--- Your objective ---
Look below for the line holding "if negb (x1 =? 0)" and the line holding "Definition put (c". Transcribe exactly those lines and all lines between them, nothing more.

---- The data

(* ===== verification/Printk.v ===== *)
(** * Formatted output: kernel/lib/printk.c and the formatting half of
      userspace/vlibc/printf.c

    [vsprintf] reads the format and the strings it prints from the memory as it
    is at that moment and writes the text at [buffer]; the two copies of the
    routine, the kernel's and the C library's, differ only in the type they
    fetch a character and a string argument with.  The arguments of a call are
    a list of words and 64-bit values ([varg]); fetching one that is not there
    or not of that size is undefined in C, [None] here.  The last part states
    the text a format stands for and that [vsprintf] writes it. *)

From stdpp Require Import base list numbers.
From Stdlib Require Import ZArith Lia.
From S2P Require Import Prelude CString Mmio Gpio Process Sched Serial Console.

Definition MAX_PRINT_SIZE : Z := 256.

(** ** Variable arguments *)

Inductive varg :=
| Word (w : Z)
| Quad (w : Z).

Definition va_arg_ulong (ap : list varg) : option (Z * list varg) :=
  match ap with
  | Word w :: ap' => Some (u32 w, ap')
  | _ => None
  end.

(** [va_arg(ap, int)] assigned to an [unsigned long] or cast to a pointer. *)
Definition va_arg_int (ap : list varg) : option (Z * list varg) :=
  match ap with
  | Word w :: ap' => Some (u32 (s32 w), ap')
  | _ => None
  end.

Definition va_arg_uint64 (ap : list varg) : option (Z * list varg) :=
  match ap with
  | Quad w :: ap' => Some (u64 w, ap')
  | _ => None
  end.

(** ** vsprintf *)

(** The memory and [buffer_pointer]. *)
Record out := Out { o_mem : mem; buffer_pointer : Z }.

Definition is_digit (c : Z) : bool := (48 <=? c) && (c <=? 57).

Definition digit10 (x : Z) : Z := x mod 10 + 48.

Definition digit16 (x : Z) : Z :=
  if x mod 16 <? 10 then x mod 16 + 48 else x mod 16 - 10 + 97.

(** The digits of [x], from the last one on, into [int_buffer]. *)
Fixpoint digits_loop (fuel : nat) (digit : Z -> Z) (base x : Z) (int_buffer : mem)
    (int_pointer printed_size : Z) : option (mem * Z * Z) :=
  match fuel with
  | O => None
  | S f =>
      let int_buffer1 := upd int_buffer int_pointer (digit x) in
      let x1 := x / base in
      if negb (x1 =? 0)
      then digits_loop f digit base x1 int_buffer1 (int_pointer - 1) (u8 (printed_size + 1))
      else Some (int_buffer1, int_pointer - 1, u8 (printed_size + 1))
  end.

Fixpoint padding_loop (fuel : nat) (m : mem) (string pad_len : Z) : option (Z * Z) :=
  match fuel with
  | O => None
  | S f =>
      if is_digit (m string)
      then padding_loop f m (string + 1) (u8 (u8 (pad_len * 10) + (m string - 48)))
      else Some (pad_len, string)
  end.

(** [pad_value], [pad_len] and the pointer behind the digits. *)
Definition padding (fuel : nat) (m : mem) (string : Z) : option (Z * Z * Z) :=
  if is_digit (m string) then
    let pad_value := if m string =? 48 then 48 else 32 in
    '(pad_len, string1) ← padding_loop fuel m (string + 1) (u8 (m string - 48));
    Some (pad_value, pad_len, string1)
  else Some (32, 0, string).

Section Vsprintf.

(** The type a character and a string argument is fetched with, the buffer,
    and what the local array [int_buffer] holds on entry. *)
Variables (va_char va_string : list varg -> option (Z * list varg)).
Variables (buffer : Z) (int_buffer : mem).

Definition put (c : Z) (o : out) : out :=
  Out (upd (o_mem o) (buffer + buffer_pointer o) (u8 c)) (buffer_pointer o + 1).

Definition at_max (o : out) : bool := buffer_pointer o =? MAX_PRINT_SIZE.

(** [n] copies of the padding character; the [break] leaves this loop only. *)
Fixpoint put_padding (n : nat) (pad_value : Z) (o : out) : out :=
  match n with
  | O => o
  | S n' =>
      let o1 := put pad_value o in
      if at_max o1 then o1 else put_padding n' pad_value o1
  end.

(** [int_buffer[i]] and the [n-1] elements behind it. *)
Fixpoint put_digits (n : nat) (b : mem) (i : Z) (o : out) : out :=
  match n with
  | O => o
  | S n' =>
      let o1 := put (b i) o in
      if at_max o1 then o1 else put_digits n' b (i + 1) o1
  end.

Fixpoint put_string (fuel : nat) (s : Z) (o : out) : option out :=
  match fuel with
  | O => None
  | S f =>
      if negb (o_mem o s =? 0) then
        let o1 := put (o_mem o s) o in
        if at_max o1 then Some o1 else put_string f (s + 1) o1
      else Some o
  end.

Definition put_number (fuel : nat) (digit : Z -> Z) (base x pad_value pad_len printed_size : Z)
    (o : out) : option out :=
  '(b, int_pointer, printed) ← digits_loop fuel digit base x int_buffer 9 printed_size;
  let o1 := if printed <? pad_len
            then put_padding (Z.to_nat (pad_len - printed)) pad_value o else o in
  Some (put_digits (Z.to_nat (10 - (int_pointer + 1))) b (int_pointer + 1) o1).

(** [%d]: the answer says whether the routine's loop was left. *)
Definition print_decimal (fuel : nat) (pad_value pad_len : Z) (ap : list varg) (o : out)
    : option (bool * list varg * out) :=
  '(x, ap1) ← va_arg_ulong ap;
  if negb (Z.land x 0x80000000 =? 0) then
    let o1 := put 45 o in
    if at_max o1 then Some (true, ap1, o1)
    else
      o2 ← put_number fuel digit10 10 (u32 (u32 (Z.lnot x) + 1)) pad_value pad_len 1 o1;
      Some (false, ap1, o2)
  else
    o2 ← put_number fuel digit10 10 x pad_value pad_len 0 o;
    Some (false, ap1, o2).

Definition print_hex (fuel : nat) (pad_value pad_len : Z) (ap : list varg) (o : out)
    : option (list varg * out) :=
  '(x, ap1) ← va_arg_ulong ap;
  o1 ← put_number fuel digit16 16 x pad_value pad_len 0 o;
  Some (ap1, o1).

--------

--- Problem solution ---
      if negb (x1 =? 0)
      then digits_loop f digit base x1 int_buffer1 (int_pointer - 1) (u8 (printed_size + 1))
      else Some (int_buffer1, int_pointer - 1, u8 (printed_size + 1))
  end.

Fixpoint padding_loop (fuel : nat) (m : mem) (string pad_len : Z) : option (Z * Z) :=
  match fuel with
  | O => None
  | S f =>
      if is_digit (m string)
      then padding_loop f m (string + 1) (u8 (u8 (pad_len * 10) + (m string - 48)))
      else Some (pad_len, string)
  end.

(** [pad_value], [pad_len] and the pointer behind the digits. *)
Definition padding (fuel : nat) (m : mem) (string : Z) : option (Z * Z * Z) :=
  if is_digit (m string) then
    let pad_value := if m string =? 48 then 48 else 32 in
    '(pad_len, string1) ← padding_loop fuel m (string + 1) (u8 (m string - 48));
    Some (pad_value, pad_len, string1)
  else Some (32, 0, string).

Section Vsprintf.

(** The type a character and a string argument is fetched with, the buffer,
    and what the local array [int_buffer] holds on entry. *)
Variables (va_char va_string : list varg -> option (Z * list varg)).
Variables (buffer : Z) (int_buffer : mem).

Definition put (c : Z) (o : out) : out :=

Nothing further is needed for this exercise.